De simple nom sur une tombe (dans la plus optimiste des hypothèses), Eugenia, la « bien née », devint ainsi une héroïne de récit à la mode, la protagoniste-type d'un « petit roman religieux » (comme dirait Delehaye)[11]. La riche intertextualité de ce récit a été détaillée par E. Gordon Whatley[12]. La créature nommée Eugénie avait tout pour plaire à un large public, allant des lettrés et des lecteurs de fictions profanes (tant prose des romans que poésie virgilienne) jusqu'aux âmes pieuses attirées par les contes édifiants et bien sûr au public monastique, en particulier féminin[13], en passant par les amateurs de sensations assez terrestres. Eugénie rallie tous les suffrages grâce à la variété de ses visages successifs : jeune fille noble, belle, distinguée et docte à la fois ; adolescente convertie fuyant sa famille païenne ; nouvelle Thècle[14] ; vaillante « athlète » romano-alexandrine, à cheval sur deux mondes (le prestige martyrial de Rome combiné à l'exotisme de l'Égypte, ce berceau du monachisme) ; héroïne de la chasteté, entourée de deux eunuques veillant sur sa pureté ; femme déguisée en homme et vivant au milieu d'hommes ; innocente victime d'une calomnie « phédro-putipharienne » dans une mésaventure qui n'est pas sans rappeler aussi celle de l'antique Agnodice, la légendaire « première femme grecque médecin »[15] ; conceptrice d'une anagnorisis spectaculaire et même franchement osée ; sans parler, cela va sans dire, d'une quantité de prodiges stéréotypés propres aux « Passions épiques »[16]. Enfin, ne sous-estimons pas la dimension érotique du texte, qui fit école et ne se limite pas à la scène fameuse (imitée, mais dans un contexte de tête-à-tête, par l'hagiographe grec de sainte Apollinaria « fille du roi Anthêmos »)[17] où l'héroïne exhibe ses beaux seins à son père et à une foule immense, mais comporte aussi un lesbianisme potentiel qui se déploie insidieusement, avec comme ligne de fuite un viol homosexuel finalement évité, dans le long épisode de l'amour de Mélanthia pour Eugénie. Cet épisode laissa lui aussi des traces dans l'hagiographie ultérieure, du moins en Orient[18].
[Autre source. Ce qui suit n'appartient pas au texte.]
(* ===== verification/Session.v ===== *)
(** * Interactive sessions: the goroutines of adb/device_shell_v2.go

    A [ShellV2Session] in use: [readLoop] runs in its own goroutine while the
    caller reads the two streams, writes to the remote standard input, resizes,
    waits and may close the session at any time.  [closeOnce], [writeMu] and the
    mutex of a stream make the operations below atomic.  The theorems say that
    the interleaving does not matter for what is delivered, which is how
    ShellV2.v models [RunCommandV2Context], and that the session always ends. *)

From stdpp Require Import base list numbers.
From Stdlib Require Import ZArith Lia.
From S2P Require Import Prelude GoStrings GoNet Connection World Client ShellV2.

Local Open Scope Z_scope.

(** Where [readLoop] is; the deferred calls run in reverse order. *)
Inductive loop_pc :=
  | LRead              (* before readShellV2Packet *)
  | LCloseErr          (* s.stderr.close() *)
  | LCloseOut          (* s.stdout.close() *)
  | LCloseConn         (* s.closeTransport() *)
  | LCloseDone         (* close(s.done) *)
  | LEnd.

#[global] Instance loop_pc_eq_dec : EqDecision loop_pc.
Proof. solve_decision. Defined.

(** A session with its connection.  [l_once]: [closeOnce] has run; [l_user]: the
    caller has called [Close].  The last three fields record the packets the
    loop has handled and what the caller has read from the streams. *)
Record live := mkLive {
  l_conn : conn;
  l_ses : session;
  l_pc : loop_pc;
  l_once : bool;
  l_user : bool;
  l_pkts : list (byte * bytes);
  l_out : bytes;
  l_err : bytes
}.

(** The session [ShellV2WithOptionsContext] returns on connection [c]. *)
Definition start_session (c : conn) : live := mkLive c new_session LRead false false [] [] [].

Definition set_err (e : goerror) (s : session) : session :=
  mkSession (stdout s) (stderr s) (done s) (gotExit s) (exitCode s) (Some e).
Definition set_exit (payload : bytes) (s : session) : session :=
  mkSession (stdout s) (stderr s) (done s) true
    (match payload with [] => exitCode s | b :: _ => byte_to_Z b end) (s_err s).
Definition close_stderr (s : session) : session :=
  mkSession (stdout s) (stream_close (stderr s)) (done s) (gotExit s) (exitCode s) (s_err s).
Definition close_stdout (s : session) : session :=
  mkSession (stream_close (stdout s)) (stderr s) (done s) (gotExit s) (exitCode s) (s_err s).
Definition close_done (s : session) : session :=
  mkSession (stdout s) (stderr s) true (gotExit s) (exitCode s) (s_err s).

(** [closeTransport] *)
Definition closeTransport (once : bool) (c : conn) : conn := if once then c else (Close c).2.

(** One action of [readLoop]. *)
Definition loop_step (l : live) : option live :=
  let next c s pc once := Some (mkLive c s pc once (l_user l) (l_pkts l) (l_out l) (l_err l)) in
  match l_pc l with
  | LRead =>
      match attempt readShellV2Packet (l_conn l) with
      | (Ok (inr e), c) => next c (if decide (e = EOF) then l_ses l else set_err e (l_ses l)) LCloseErr (l_once l)
      | (Ok (inl (id, payload)), c) =>
          let '(s, pc) :=
            if decide (id = shellV2IDStdout) then (on_stdout payload (l_ses l), LRead)
            else if decide (id = shellV2IDStderr) then (on_stderr payload (l_ses l), LRead)
            else if decide (id = shellV2IDExit) then (set_exit payload (l_ses l), LCloseErr)
            else (l_ses l, LRead) in
          Some (mkLive c s pc (l_once l) (l_user l) (l_pkts l ++ [(id, payload)]) (l_out l) (l_err l))
      | _ => None
      end
  | LCloseErr => next (l_conn l) (close_stderr (l_ses l)) LCloseOut (l_once l)
  | LCloseOut => next (l_conn l) (close_stdout (l_ses l)) LCloseConn (l_once l)
  | LCloseConn => next (closeTransport (l_once l) (l_conn l)) (l_ses l) LCloseDone true
  | LCloseDone => next (l_conn l) (close_done (l_ses l)) LEnd (l_once l)
  | LEnd => None
  end.

Inductive sact :=
  | SLoop                                (* one action of readLoop *)
  | SRead (err : bool) (n : nat)         (* the caller reads stdout or stderr *)
  | SPacket (id : byte) (payload : bytes) (* writePacket: Write, CloseStdin, Resize *)
  | SUserClose.                          (* the caller's Close *)

Definition sexec (a : sact) (l : live) : option live :=
  match a with
  | SLoop => loop_step l
  | SRead err n =>
      let s := l_ses l in
      match stream_Read n (if err then stderr s else stdout s) with
      | (None, _) => None
      | (Some r, st) =>
          let b := match r with Ok b => b | _ => [] end in
          Some (mkLive (l_conn l)
            (mkSession (if err then stdout s else st) (if err then st else stderr s)
               (done s) (gotExit s) (exitCode s) (s_err s))
            (l_pc l) (l_once l) (l_user l) (l_pkts l)
            (if err then l_out l else l_out l ++ b) (if err then l_err l ++ b else l_err l))
      end
  | SPacket id payload =>
      Some (mkLive (writePacket id payload (l_conn l)).2 (l_ses l) (l_pc l) (l_once l) (l_user l)
              (l_pkts l) (l_out l) (l_err l))
  | SUserClose =>
      Some (mkLive (closeTransport (l_once l) (l_conn l)) (l_ses l) (l_pc l) true true
              (l_pkts l) (l_out l) (l_err l))
  end.

Fixpoint sexec_all (acts : list sact) (l : live) : option live :=
  match acts with
  | [] => Some l
  | a :: r => l' ← sexec a l; sexec_all r l'
  end.

(** The states of a session that starts on connection [c0]. *)
Inductive sreach (c0 : conn) : live -> Prop :=
  | sreach_init : sreach c0 (start_session c0)
  | sreach_step a l l' : sreach c0 l -> sexec a l = Some l' -> sreach c0 l'.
Afin d'ancrer Eugénie dans la réalité, on lui donna pour père un personnage historique, le préfet d'Égypte Philippus, tout en forgeant à celui-ci une seconde et brève carrière dans l'épiscopat ; on mentionna çà et là, pour « faire vrai », quelques empereurs et certains édifices romains ; et l'on annexa à son histoire des saints réels mais à la vie mal connue. La vraie martyre romaine Basilla devient ainsi la nièce de l'empereur Gallien et une vierge convertie par la sainte, et ses voisins de cimetière, les tout aussi réels mais obscurs martyrs Prote et Hyacinthe deviennent sinon des frères[19], du moins les eunuques de l'héroïne, ces « serviteurs parfaits »[20] d'une championne de la chasteté, selon un procédé qui a également transformé en eunuques (dans les Actes BHL 6058-6063) les soldats martyrs Nérée et Achillée pour en faire anachroniquement les serviteurs de Domitille, elle aussi personnage historique, épouse de Titus Flavius Clemens (petit-cousin de Domitien), exilée par l'empereur pour avoir partagé les sentiments monothéistes de son mari, et devenue, longtemps après sa mort, éponyme d'une catacombe romaine[21]. Les ingrédients du succès furent ainsi réunis : la belle fortune de la Vie d'Eugénie ne s'explique pas autrement.

Les Itinéraires pour pèlerins médiévaux, en particulier le De locis sanctis martyrum... (VIIe siècle), mentionnent la sépulture d'Eugénie à Rome, dans la catacombe d'Apronianus, sur la Via Latina, où la martyre étaient inhumée « avec sa mère »[22]. Ses restes furent ensuite été déposés dans une chapelle de l'église qui lui fut dédiée sur le côté droit de la Via Latina. Selon le Liber Pontificalis, au VIIIe siècle, les papes Jean VII (705-707) et Hadrien Ier (772-795) restaurèrent l'église de sainte Eugénie et fondèrent un couvent à proximité[23].

Sainte Eugénie fut sans doute vénérée dès la fin du Ve siècle. Son culte doit beaucoup, sinon tout, à la création et à la diffusion de sa légende (BHL 2667 et ses dérivés), connue déjà d'Avit de Vienne († 518/526), du rédacteur de la Regula Magistri (vers 510-520) et de Venance Fortunat († 609)[24].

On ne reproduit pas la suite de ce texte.